Posted in audiObelisk, Reviews on March 2nd, 2018 by JJ Koczan

from beyond

Safe to say that the debut full-length from Austin, Texas, heavy rockers From Beyond has been a while in the making. Six years at least. The four-piece, who signed to Candlelight/Spinefarm last summer with word of getting the album out in the Fall, have set an April 20 release for what’s been dubbed The Band From Beyond with a clever sense of deceptiveness in that they are both actually called From Beyond and throughout the album they show an affinity for classic horror and sci-fi, and so the title works on that level as well, like some grainy black and white horror flick you end up watching in the middle of the night on a tube television during your formative years after everyone else has gone to bed, forever warping your young mind and REM patterns as you fall asleep on the couch with the flashing lights and screams peppering their way into your subconscious.

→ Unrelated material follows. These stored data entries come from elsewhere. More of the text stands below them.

(** A call of [e]. *)
Lemma call_paren_wp p q ts e h t : ok p -> d <= depth p -> within p q ts -> chain_post 7 p e h ts (peak q) ->
  tokens !! cursor q = Some t -> token_kind t = TLeftParen ->
  wp (call_link text tokens expression' (structural p) e h) q (fun r q' => link_result p r q q') (failed_from tokens p).
Proof.
  intros H D W (HD & Hl & Hh) Ht Hk. unfold call_link. apply wp_then. unfold current at 1, wp at 1. rewrite Ht, Hk.
  eapply within_step; [exact W|eapply (advance_spec _ _ Hlex q t); [apply W|done|by rewrite Hk]|].
  intros o us q1 W1 A1 [[-> ->] _]. eapply within_enter; [exact W1|]. intros q2 W2 E2.
  apply wp_then. unfold structural_depth. apply wp_then, wp_parser, wp_done.
  apply wp_then. unfold replace_peak. apply wp_then, wp_parser, wp_then, wp_modify, wp_done.
  apply wp_then. pose proof (ok_lowered _ _ (within_ok _ _ _ _ W2)) as Ok2.
  eapply wp_weaken; [apply call_arguments_spec; [exact Ok2|cbn; withins; lia]| |].
  2: { intros r HF. eapply within_failed; [exact W2|by apply failed_lowered]. }
  cbn beta. intros l r (vs & A3 & HC & Hm). apply wp_then, wp_parser.
  pose proof (after_peak _ _ _ _ A3) as P3. cbn [peak set_peak] in P3.
  apply wp_then, wp_usize_sub; [done|]. apply wp_then, wp_modify.
  pose proof (after_raise _ _ _ _ (within_ok _ _ _ _ W2) A3) as A3'. pose proof (within_after _ _ _ _ _ _ W2 A3') as W3.
  eapply within_reach; [exact W3|]. intros q4 W4 Hp4 _.
  eapply within_step; [exact W4|eapply expect_spec; [exact Hlex|apply W4|done]|].
  intros c cs q5 W5 A5 [Hc ->]. apply wp_done. destruct (derives_expression_span _ _ _ HD) as [-> Hne].
  change (room (set_peak q2 (structural q2)) (peak r)) with (room q2 (peak r)) in Hm.
  pose proof (derives_call ts e t vs l c HD Hk HC Hc) as HX. rewrite (over_prefix ts _ c) in HX; [|done|].
  2: { rewrite !last_app. done. }
  rewrite <- !app_assoc in W5. split; [|eapply within_progress; [exact W|exact W5|done]].
  eexists. split; [exact W5|]. split_and!; [done| |withins; lia].
  cbn [levels_of]. withins. unfold room in *. lia.
Qed.

(** A field of [e]. *)
Lemma call_dot_wp p q ts e h t : ok p -> d <= depth p -> within p q ts -> chain_post 7 p e h ts (peak q) ->
  tokens !! cursor q = Some t -> token_kind t = TDot ->
  wp (call_link text tokens expression' (structural p) e h) q (fun r q' => link_result p r q q') (failed_from tokens p).
Proof.
  intros H D W (HD & Hl & Hh) Ht Hk. unfold call_link. apply wp_then. unfold current at 1, wp at 1. rewrite Ht, Hk.
  eapply within_step; [exact W|eapply (advance_spec _ _ Hlex q t); [apply W|done|by rewrite Hk]|].
  intros o us q1 W1 A1 [[-> ->] _]. eapply within_enter; [exact W1|]. intros q2 W2 E2.
  eapply within_reach; [exact W2|]. intros q3 W3 Hp3 _.
  eapply within_step with (Q1 := fun '(field, span) us _ => exists n, us = [n] /\ token_kind n = TIdentifier field
    /\ span = token_span n); [exact W3| |].
  { apply bind_ret. eapply spec_identifier; [done|apply W3|]. intros n field r Hn A _.
    apply spec_ret; [side|]. by exists n. }
  intros [field span] us q4 W4 A4 (n & -> & Hn & ->). apply wp_done.
  destruct (derives_expression_span _ _ _ HD) as [-> Hne].
  pose proof (derives_field ts e t n field HD Hk Hn) as HX. rewrite (over_prefix ts _ n) in HX by done.
  rewrite <- !app_assoc in W4. split; [|eapply within_progress; [exact W|exact W4|done]].
  eexists. split; [exact W4|]. split_and!; [done| |withins; lia]. cbn [levels_of]. lia.
Qed.

(** [e] propagated by a [?]. *)
Lemma call_question_wp p q ts e h t : ok p -> d <= depth p -> within p q ts -> chain_post 7 p e h ts (peak q) ->
  tokens !! cursor q = Some t -> token_kind t = TQuestion ->
  wp (call_link text tokens expression' (structural p) e h) q (fun r q' => link_result p r q q') (failed_from tokens p).
Proof.
  intros H D W (HD & Hl & Hh) Ht Hk. unfold call_link. apply wp_then. unfold current at 1, wp at 1. rewrite Ht, Hk.
  eapply within_step; [exact W|eapply (advance_spec _ _ Hlex q t); [apply W|done|by rewrite Hk]|].
  intros o us q1 W1 A1 [[-> ->] _]. pose proof (after_cursor _ _ _ _ A1) as Hc. cbn in Hc.
  apply looks_wp; [eapply (looks_question_misuse _ _ Hlex d expression' He _ (cursor q)); [apply W1|withins; lia|lia]|].
  intros error. apply wp_then. destruct error; [eapply within_failed; [exact W1|apply failed_refl, W1]|apply wp_done].
  eapply within_enter; [exact W1|]. intros q2 W2 E2. eapply within_reach; [exact W2|]. intros q3 W3 Hp3 _. apply wp_done.
  destruct (derives_expression_span _ _ _ HD) as [-> Hne].
  pose proof (derives_propagate ts e t HD Hk) as HX. rewrite (over_prefix ts _ t) in HX by done.
  split; [|eapply within_progress; [exact W|exact W3|done]].
  eexists. split; [exact W3|]. split_and!; [done| |withins; lia]. cbn [levels_of]. lia.
Qed.

Lemma call_link_wp p q ts e h : ok p -> d <= depth p -> within p q ts -> chain_post 7 p e h ts (peak q) ->
  wp (call_link text tokens expression' (structural p) e h) q (fun r q' => link_result p r q q') (failed_from tokens p).
Proof.
  intros H D W HC. destruct (token_at _ _ Hlex (cursor q)) as (t & Ht & _); [apply W|].
  assert (failed_from tokens p q) as HF by (eapply within_failed; [exact W|apply failed_refl, W]).
  destruct (token_kind t) eqn:Hk.
  all: try (by eapply call_paren_wp). all: try (by eapply call_dot_wp). all: try (by eapply call_question_wp).
  all: unfold call_link; apply wp_then; unfold current at 1, wp at 1; rewrite Ht, Hk; try (apply wp_done; by exists ts, h).
  destruct (last ts) as [l|] eqn:El.
  2: { apply last_None in El as ->. destruct HC as [HD _]. by apply derives_expression_span in HD as [_ []]. }
  destruct (reads_last _ _ _ _ _ (within_reads _ _ _ _ W) El) as (n & En & Hl).
  apply wp_then. unfold previous, wp at 1. rewrite En, Hl.
  destruct (_ =? _); [exact HF|apply wp_done; by exists ts, h].
Qed.

Lemma call_spec p : ok p -> d <= depth p -> spec (call text tokens expression' block') p (expression_post 7 p).
Proof.
  intros H D. unfold call. apply spec_structural. apply wp_then. unfold replace_peak.
  apply wp_then, wp_parser, wp_then, wp_modify, wp_done. pose proof (ok_lowered _ _ H) as H0.
  apply wp_then. eapply wp_weaken; [by apply primary_spec| |intros r HF; by apply failed_lowered].
  intros e q (ts & A & HD & Hl). apply wp_then, wp_parser. pose proof (after_peak _ _ _ _ A) as P. cbn [peak set_peak] in P.
  apply wp_then, wp_usize_sub; [done|]. set (p0 := set_peak p (structural p)) in *. apply wp_then.
  eapply wp_weaken; [apply (loop_wp tokens _ (fun '(e, h) q => exists ts, within p0 q ts /\ chain_post 7 p0 e h ts (peak q))
    (fun e q => exists ts h, within p0 q ts /\ chain_post 7 p0 e h ts (peak q)) (failed_from tokens p0))| |].
  - intros [e' h] q' (us & W & HC). eapply wp_weaken; [by apply (call_link_wp p0 q' us e' h)| |done].
    intros [[e'' h']|e''] r HP; exact HP.
  - exists ts. split; [by apply after_within|]. split_and!; [by apply derives_operand| |].
    + change (room p0 (peak q)) with (room p (peak q)) in Hl. change (depth p0) with (depth p). unfold room in Hl. lia.
    + change (structural p0) with (structural p). lia.
  - apply A.
  - intros e' r (us & h & W & HD' & Hl' & Hh). apply wp_then, wp_modify, wp_then, wp_modify, wp_done. exists us.
    rewrite (after_depth _ _ _ _ A). split; [apply after_raise; [done|]; by apply within_close|].
    split; [done|]. change (depth p0) with (depth p) in *. change (structural p0) with (structural p) in *.
    unfold room. cbn [peak set_peak set_depth]. lia.
  - intros r HF. by apply failed_lowered.
Qed.

Lemma unary_spec p : ok p -> d <= depth p -> spec (unary text tokens expression' block' unary') p (expression_post 6 p).
Proof.
  intros H D. unfold unary. eapply spec_current; [side..|]. intros t Ht.
  assert (forall operator, prefix_operator (token_kind t) = Some operator ->
    spec (let! start := advance tokens in let! operand := nested (token_span start) unary' in
      ret (mkExpression (EUnary operator operand) (span_join (token_span start) (expression_span operand)))) p
      (expression_post 6 p)) as HP.
  { intros operator Ho. eapply spec_advance with (t := t); [side..|by intros E; rewrite E in Ho|]. intros p1 A1 _.
    eapply spec_bind with (Q1 := fun e ts pk => DerivesExpression 6 ts e /\ levels_of e <= room p pk).
    - apply spec_nested; [side|]. intros q E Hq. eapply spec_mono; [apply Hu; deeper|].
      intros e ts pk [HD Hl] _. split; [done|]. rooms.
    - intros e ts p2 A2 [HD Hl]. apply spec_ret; [side|]. rewrite app_nil_r. split; [|cbn [levels_of]; lia].
      destruct (derives_expression_span _ _ _ HD) as [-> Hne].
      replace (span_join _ _) with (over ([t] ++ ts)) by (cbn [app]; by spans). by apply derives_unary. }
  destruct (token_kind t) eqn:Hk; try (by apply HP).
  all: eapply spec_mono; [by apply call_spec|]; intros e ts pk [HD Hl]; split; [by apply derives_operand|done].
Qed.

(** ** Precedence levels *)

Section Level.
Context (level : nat) (operand : Parse Expression).
Hypothesis Hop : forall q, ok q -> d <= depth q -> spec operand q (expression_post (S level) q).

Lemma operator_not_end kind operator : operator_at level kind = Some operator -> kind <> TEof.
Proof. intros H ->. unfold operator_at in H. by repeat case_match. Qed.

(** What the loop keeps, from the state [p] whose peak was lowered. *)
Definition binary_read (p : Parser) (eh : Expression * Z) (q : Parser) : Prop :=
  let '(e, h) := eh in exists ts, after tokens p q ts /\ chain_post level p e h ts (peak q).

Lemma binary_post p e h ts t operator f r us pk : DerivesExpression level ts e -> DerivesExpression (S level) us f ->
  operator_at level (token_kind t) = Some operator ->
  levels_of e <= 1 + h + 2 * (MAX_NESTING_DEPTH - depth p) -> levels_of f <= 1 + r + 2 * (MAX_NESTING_DEPTH - depth p) ->
  structural p + (1 + h `max` r) <= pk ->
  chain_post level p (binary e operator f) (1 + h `max` r) (ts ++ [t] ++ us) pk.
Proof.
  intros HD HF Ho Hl Hr Hp. split_and!; [|unfold binary; cbn [levels_of]; lia|done].
  unfold binary. destruct (derives_expression_span _ _ _ HD) as [-> Hne], (derives_expression_span _ _ _ HF) as [-> Hne'].
  replace (span_join _ _) with (over (ts ++ [t] ++ us)) by (cbn [app]; by spans). by constructor.
Qed.

Lemma binary_round_wp p e h q : ok p -> d <= depth p -> peak p = structural p -> binary_read p (e, h) q ->
  wp (let! token := current tokens in
      match operator_at level (token_kind token) with
      | None => ret (inr e)
      | Some operator =>
          let! token := advance tokens in
          let! _ := modify (fun q => set_peak q (structural p)) in
          let! rhs := operand in
          let! q := parser in
          let! reached := usize_sub (peak q) (structural p) in
          let height := 1 + h `max` reached in
          let! _ := reach (structural p + height) (token_span token) in
          ret (inl (binary e operator rhs, height))
      end) q
    (fun r q' => match r with
       | inl eh => binary_read p eh q' /\ (cursor q < cursor q' <= bound tokens)%nat
       | inr e' => exists h, binary_read p (e', h) q' end) (failed_from tokens p).
Proof.
  intros H D Hpk (ts & A & HD & Hl & Hh). destruct (token_at _ _ Hlex (cursor q)) as (t & Ht & _); [apply A|].
  apply wp_then. unfold current at 1, wp at 1. rewrite Ht. destruct (operator_at _ _) as [operator|] eqn:Ho.
  2: { apply wp_done. exists h, ts. done. }
  eapply (step_wp tokens _ _ p q); [exact A|eapply (advance_spec _ _ Hlex q t); [apply A|done|by eapply operator_not_end]|].
  intros t' us q1 A1 A1' [[-> ->] _]. apply wp_then, wp_modify.
  assert (structural p = structural q1) as Es by (frames; lia).
  assert (after tokens p (set_peak q1 (structural p)) (ts ++ [t])) as A2.
  { destruct A1 as [AO AD AC AS AA AP AR]. split; [rewrite Es; by apply ok_lowered|done|done|done|done|cbn; lia|done]. }
  eapply (step_wp tokens _ _ p); [exact A2|apply Hop; [apply A2|cbn; frames; lia]|].
  intros f us q2 A3 A3' [HF Hf]. apply wp_then, wp_parser. pose proof (after_peak _ _ _ _ A3') as P. cbn [peak set_peak] in P.
  apply wp_then, wp_usize_sub; [done|]. apply wp_then, reach_wp; [|eapply failed_after; [exact A3|apply failed_refl, A3]].
  intros Hm. apply wp_done.
  assert (after tokens p (set_peak q2 (peak q2 `max` (structural p + (1 + h `max` (peak q2 - structural p)))))
    (ts ++ [t] ++ us)) as A4.
  { rewrite <- app_assoc in A3. destruct A3 as [AO AD AC AS AA AP AR].
    split; [by apply ok_raise|done|done|done|done|cbn; lia|done]. }
  split.
  - exists (ts ++ [t] ++ us). split; [done|]. apply binary_post; [done|done|done|done| |cbn; lia].
    unfold room in Hf. cbn [depth set_peak] in Hf. change (structural (set_peak q1 (structural p))) with (structural q1) in Hf.
    frames. lia.
  - destruct (after_reads _ _ _ _ A) as [_ R], (after_reads _ _ _ _ A4) as [_ R']. pose proof (ok_cursor _ _ (after_ok _ _ _ _ A4)).
    rewrite !length_app in R'. cbn in *. lia.
Qed.

Lemma binary_chain_spec p : ok p -> d <= depth p ->
  spec (binary_chain tokens operand (operator_at level)) p (expression_post level p).
Proof.
  intros H D. unfold binary_chain. apply spec_structural. apply wp_then. unfold replace_peak.
  apply wp_then, wp_parser, wp_then, wp_modify, wp_done. pose proof (ok_lowered _ _ H) as H0.
  apply wp_then. eapply wp_weaken; [by apply Hop| |intros r HF; by apply failed_lowered].
  intros e q (ts & A & HD & Hl). apply wp_then, wp_parser. pose proof (after_peak _ _ _ _ A) as P. cbn [peak set_peak] in P.
  apply wp_then, wp_usize_sub; [done|]. set (p0 := set_peak p (structural p)) in *. apply wp_then.
  eapply wp_weaken; [apply (loop_wp tokens _ (binary_read p0) (fun e q => exists h, binary_read p0 (e, h) q) (failed_from tokens p0))| |].
  - intros [e' h] q' HR. by apply (binary_round_wp p0 e' h q').
  - exists ts. split; [done|]. split_and!; [by apply derives_operand| |].
    + change (room p0 (peak q)) with (room p (peak q)) in Hl. change (depth p0) with (depth p). unfold room in Hl. lia.
    + change (structural p0) with (structural p). lia.
  - apply A.
  - intros e' r (h & us & A' & HD' & Hl' & Hh). apply wp_then, wp_modify, wp_done. exists us.
    split; [by apply after_raise|]. split; [done|].
    change (depth p0) with (depth p) in *. change (structural p0) with (structural p) in *.
    unfold room. cbn [peak set_peak set_depth]. lia.
  - intros r HF. by apply failed_lowered.
Qed.
End Level.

By the way, any band that starts calling out Coffin Joe titles — see “At Midnght” — is cool by me.

All told, The Band From Beyond teems with vibrancy at a vinyl-ready 42-minutes and 14 tracks, and while the band has put an obvious focus on getting the most out of individual songs — there are times where the record reads like a choose-your-adventure book as it moves from track to track, especially early on through direct-standout cuts like “The Fall to Earth,” “Blooming Sun” and “The Slip.” But intro pieces like “11:59,” which precedes the particularly Uncle Acidic (though one also gets shades of fellow Texans From Beyond The Band From BeyondVenomous Maximus) “At Midnight,” the opening “Invocation” that leads into “The Fall to Earth,” the acoustic “White Marble” ahead of the pre-outro finale “Black Mirror” — as well, of course, as the JohnCarpenter-horror-cinema synth that follows and rounds out on “Synthetic Skin Pt. 1,” mirroring the earlier “The Color into Space,” which complements and flows into “The Color out of Space, — and so on, serve a critical function in not only tying together with whichever cut they happen to lead into or out of, but also adding complexity to the some more straightforward arrangements from Rob (guitar, vocals, synth), Dave (guitar), Brooks (bass, vocals, synth) and Anthony (drums, vocals) and giving The Band From Beyond a more resonant full-album flow.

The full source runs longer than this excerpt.